▸ Task goal
Given the entries that follow, write out exactly the lines starting at the one containing "po_client : client;" and ending at the one containing "Inductive reader : client", both ends included, and only those.

□ □ □ □ □

(** ** A concrete pool: two calls for one message; the first delivers it *)

Definition standing (o : option (res err SendReceipt * database * list event)) : option nat :=
  match o with Some (_, _, tr) => Some (tally (stands "thread" "message") tr) | None => None end.
Lemma accepting_standing : standing (drive demoSend accepting (∅ : database) []) = Some 1%nat.
Proof. vm_compute. reflexivity. Qed.
Lemma demo_callable : callable "thread" "message" "send".
Proof. by split_and!. Qed.

(* ===== verification/PromptFacts.v ===== *)
(** * Properties of pending questions

    Any number of responders, timers, reader events, connections and
    disconnections interleave, one locked section at a time. *)
From S2P Require Import Prelude GoStd GoValue TurnOptions Ledger LedgerFacts Store Program Wire History Prompts.
From Stdlib Require Import String.
Open Scope Z_scope.

(** ** The interleaving *)

(** A response that was handed to the writer: by which responder, for which offer. *)
Record attempt := mkAttempt { at_proc : nat; at_offer : PendingRequest; at_result : any; at_ok : bool }.

Record pool := mkPool {
  po_client : client;
  po_procs : list (oprog (res err unit));
  po_issued : list string;          (** the tokens drawn so far *)
  po_log : list attempt }.

Definition withClient (c : client) (p : pool) : pool := mkPool c (po_procs p) (po_issued p) (po_log p).
Definition withProc (i : nat) (m : oprog (res err unit)) (c : client) (p : pool) : pool :=
  mkPool c (<[i := m]> (po_procs p)) (po_issued p) (po_log p).

Section pool.
Context (policy : option NonBlockingUserInputPolicy).

(** The calls that may be under way, of a client that is not an observer. *)
Inductive call : oprog (res err unit) → Prop :=
| call_decision id t token d : call (respondDecision false id t token d)
| call_answers id t token a : call (respondAnswers false id t token a)
| call_auto id t token : call (autoResolveUserInput false id t token)
| call_prompt t r : call (RespondPrompt false t r).

(** Sections run by the reader, by subscriptions and by [Ensure] and [Close]. *)
Inductive reader : client → client → Prop :=
| rd_dial k e c : reader c (dial k e c).2
| rd_ready k g c : reader c (markReady k g c).2
| rd_disconnected k g c : reader c (markDisconnected k g c)
| rd_close c : reader c (Close c)
| rd_resolved id g c : reader c (handleResolved id g c)
| rd_reject r e c : reader c (rejectUnsupported r e c)
| rd_watchError t e c : reader c (recordWatchError t e c)
| rd_clearError t c : reader c (clearWatchError t c)
| rd_prune t c : reader c (prunePendingRevision t c)
| rd_watch t c : reader c (addWatch t c)
| rd_unwatch t c : reader c (removeWatch t c).

(** One section of a responder. *)
Inductive section : nat → pool → pool → Prop :=
| se_claim i id t token k p :
    po_procs p !! i = Some (OClaim id t token k) →
    section i p (let '(r, c) := claim policy id t token (po_client p) in withProc i (k r) c p)
| se_auto i id t token k p :
    po_procs p !! i = Some (OAuto id t token k) →
    section i p (let '(r, c) := claimAutoResolvableUserInput policy id t token (po_client p) in withProc i (k r) c p)
| se_snooze i id t token k p :
    po_procs p !! i = Some (OSnooze id t token k) →
    section i p (let '(r, c) := snoozeUserInput policy id t token (po_client p) in withProc i (k r) c p)
| se_release i r k p :
    po_procs p !! i = Some (ORelease r k) → section i p (withProc i k (releaseClaim r (po_client p)) p)
| se_items i t ids k x p :
    po_procs p !! i = Some (OItems t ids k) → section i p (withProc i (k x) (po_client p) p)
| se_encode i id v k x p :
    po_procs p !! i = Some (OEncode id v k) → section i p (withProc i (k x) (po_client p) p)
| se_write i r v k env o c p :
    po_procs p !! i = Some (OWrite r v k) → writeSection env r (po_client p) = (o, c) →
    section i p (mkPool c (<[i := k o]> (po_procs p)) (po_issued p)
      (po_log p ++ match o with
                   | Written => [mkAttempt i r v true]
                   | WriteFailed _ => [mkAttempt i r v false]
                   | _ => [] end))
| se_disconnect i conn gen k p :
    po_procs p !! i = Some (ODisconnect conn gen k) →
    section i p (withProc i k (markDisconnected conn gen (po_client p)) p)
| se_prune i t k p :
    po_procs p !! i = Some (OPrune t k) → section i p (withProc i k (prunePendingRevision t (po_client p)) p).
(* ===== verification/Activity.v ===== *)
(** * Recording activity

    [src/codex/activity.go], [src/codex/activity_recording.go] and
    [turnMetadata] of [src/codex/turn_history.go]: what the recorder of one
    thread learns from App Server's messages, and how it turns the clock into
    working and waiting time of turns.

    Each function is one section under the thread's mutex, from its [Lock] to
    its [Unlock], on the thread's state. Times are milliseconds since 1970; a
    message's parameters are the struct the decoder fills. *)
From S2P Require Import Prelude GoStd GoValue TurnOptions Ledger LedgerFacts Store Program Wire History Prompts.
From Stdlib Require Import String.
Open Scope Z_scope.

Definition activityPendingLimit : nat := 128.

(** ** Data *)

Record activityTurnRecord := mkRecord {
  ar_ID : string; ar_Sequence : Z; ar_StartedAtMS : Z; ar_CompletedAtMS : Z;
  ar_WorkingMS : Z; ar_WaitingMS : Z; ar_FirstMS : Z; ar_ThroughMS : Z;
  ar_TailSecondMS : Z; ar_TailWorkMS : Z; ar_TailWaitMS : Z;
  ar_Final : bool; ar_BoundsUnknown : bool }.
Definition zeroRecord : activityTurnRecord := mkRecord "" 0 0 0 0 0 0 0 0 0 0 false false.

Record activityRequest := mkRequest {
  aq_ItemID : string; aq_Method : string; aq_TurnID : string;
  aq_Blocking : bool; aq_Category : string; aq_OpenedAtMS : Z }.
Definition zeroRequest : activityRequest := mkRequest "" "" "" false "" 0.

Record activityToolWait := mkWait { aw_TurnID : string; aw_Reason : string; aw_UntilMS : Z }.

Record activityObservation := mkObserved {
  ao_Connection : string; ao_Connected : bool; ao_Ready : bool;
  ao_TurnStartObserved : bool; ao_WorkObserved : bool;
  ao_TurnID : string; ao_Active : bool; ao_Flags : list string;
  ao_Requests : gmap string activityRequest; ao_ToolWaits : gmap string activityToolWait;
  ao_State : string; ao_SinceMS : Z; ao_ThroughMS : Z; ao_OpenWaitingMS : Z;
  ao_Revision : Z; ao_Overflow : bool }.

Record TurnMetadata := mkTurn {
  tm_ID : string; tm_Status : string; tm_StartedAtMS : Z; tm_CompletedAtMS : Z; tm_DurationMS : Z;
  tm_Messages : Z; tm_ReceivedMessages : Z; tm_ToolCalls : Z; tm_CountsKnown : bool;
  tm_HasSleep : bool; tm_AutomaticWaits : gmap string activityToolWait }.

Record activityCheckpoint := mkCheckpoint {
  ac_Schema : Z; ac_ThreadID : string; ac_Current : option activityObservation;
  ac_Turns : gmap string activityTurnRecord }.

(** A thread's recorder; channels that are closed once are flags. *)
Record activityThread := mkThread {
  at_hot : activityCheckpoint;
  at_durable : activityCheckpoint;
  at_live : option activityObservation;
  at_revision : Z;
  at_saved : Z;
  at_lastError : option err;
  at_loadError : option err;
  at_closing : bool;
  at_readers : Z;
  at_watchers : Z;
  at_loaded : bool;
  at_wake : bool;
  at_history : gmap string activityTurnRecord }.

(** *** Assignments to single fields *)

Definition withTurns (f : gmap string activityTurnRecord → gmap string activityTurnRecord) (t : activityThread) : activityThread :=
  mkThread (mkCheckpoint (ac_Schema (at_hot t)) (ac_ThreadID (at_hot t)) (ac_Current (at_hot t)) (f (ac_Turns (at_hot t))))
    (at_durable t) (at_live t) (at_revision t) (at_saved t) (at_lastError t) (at_loadError t) (at_closing t)
    (at_readers t) (at_watchers t) (at_loaded t) (at_wake t) (at_history t).
Definition withCurrent (c : option activityObservation) (t : activityThread) : activityThread :=
  mkThread (mkCheckpoint (ac_Schema (at_hot t)) (ac_ThreadID (at_hot t)) c (ac_Turns (at_hot t)))
    (at_durable t) (at_live t) (at_revision t) (at_saved t) (at_lastError t) (at_loadError t) (at_closing t)
    (at_readers t) (at_watchers t) (at_loaded t) (at_wake t) (at_history t).
Definition withLive (live : option activityObservation) (t : activityThread) : activityThread :=
  mkThread (at_hot t) (at_durable t) live (at_revision t) (at_saved t) (at_lastError t) (at_loadError t) (at_closing t)
    (at_readers t) (at_watchers t) (at_loaded t) (at_wake t) (at_history t).
Definition withLastError (e : option err) (t : activityThread) : activityThread :=
  mkThread (at_hot t) (at_durable t) (at_live t) (at_revision t) (at_saved t) e (at_loadError t) (at_closing t)
    (at_readers t) (at_watchers t) (at_loaded t) (at_wake t) (at_history t).
Definition withClosing (t : activityThread) : activityThread :=
  mkThread (at_hot t) (at_durable t) (at_live t) (at_revision t) (at_saved t) (at_lastError t) (at_loadError t) true
    (at_readers t) (at_watchers t) (at_loaded t) (at_wake t) (at_history t).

□ □ □ □ □

▸ Completed exercise
  po_client : client;
  po_procs : list (oprog (res err unit));
  po_issued : list string;          (** the tokens drawn so far *)
  po_log : list attempt }.

Definition withClient (c : client) (p : pool) : pool := mkPool c (po_procs p) (po_issued p) (po_log p).
Definition withProc (i : nat) (m : oprog (res err unit)) (c : client) (p : pool) : pool :=
  mkPool c (<[i := m]> (po_procs p)) (po_issued p) (po_log p).

Section pool.
Context (policy : option NonBlockingUserInputPolicy).

(** The calls that may be under way, of a client that is not an observer. *)
Inductive call : oprog (res err unit) → Prop :=
| call_decision id t token d : call (respondDecision false id t token d)
| call_answers id t token a : call (respondAnswers false id t token a)
| call_auto id t token : call (autoResolveUserInput false id t token)
| call_prompt t r : call (RespondPrompt false t r).

(** Sections run by the reader, by subscriptions and by [Ensure] and [Close]. *)
Inductive reader : client → client → Prop :=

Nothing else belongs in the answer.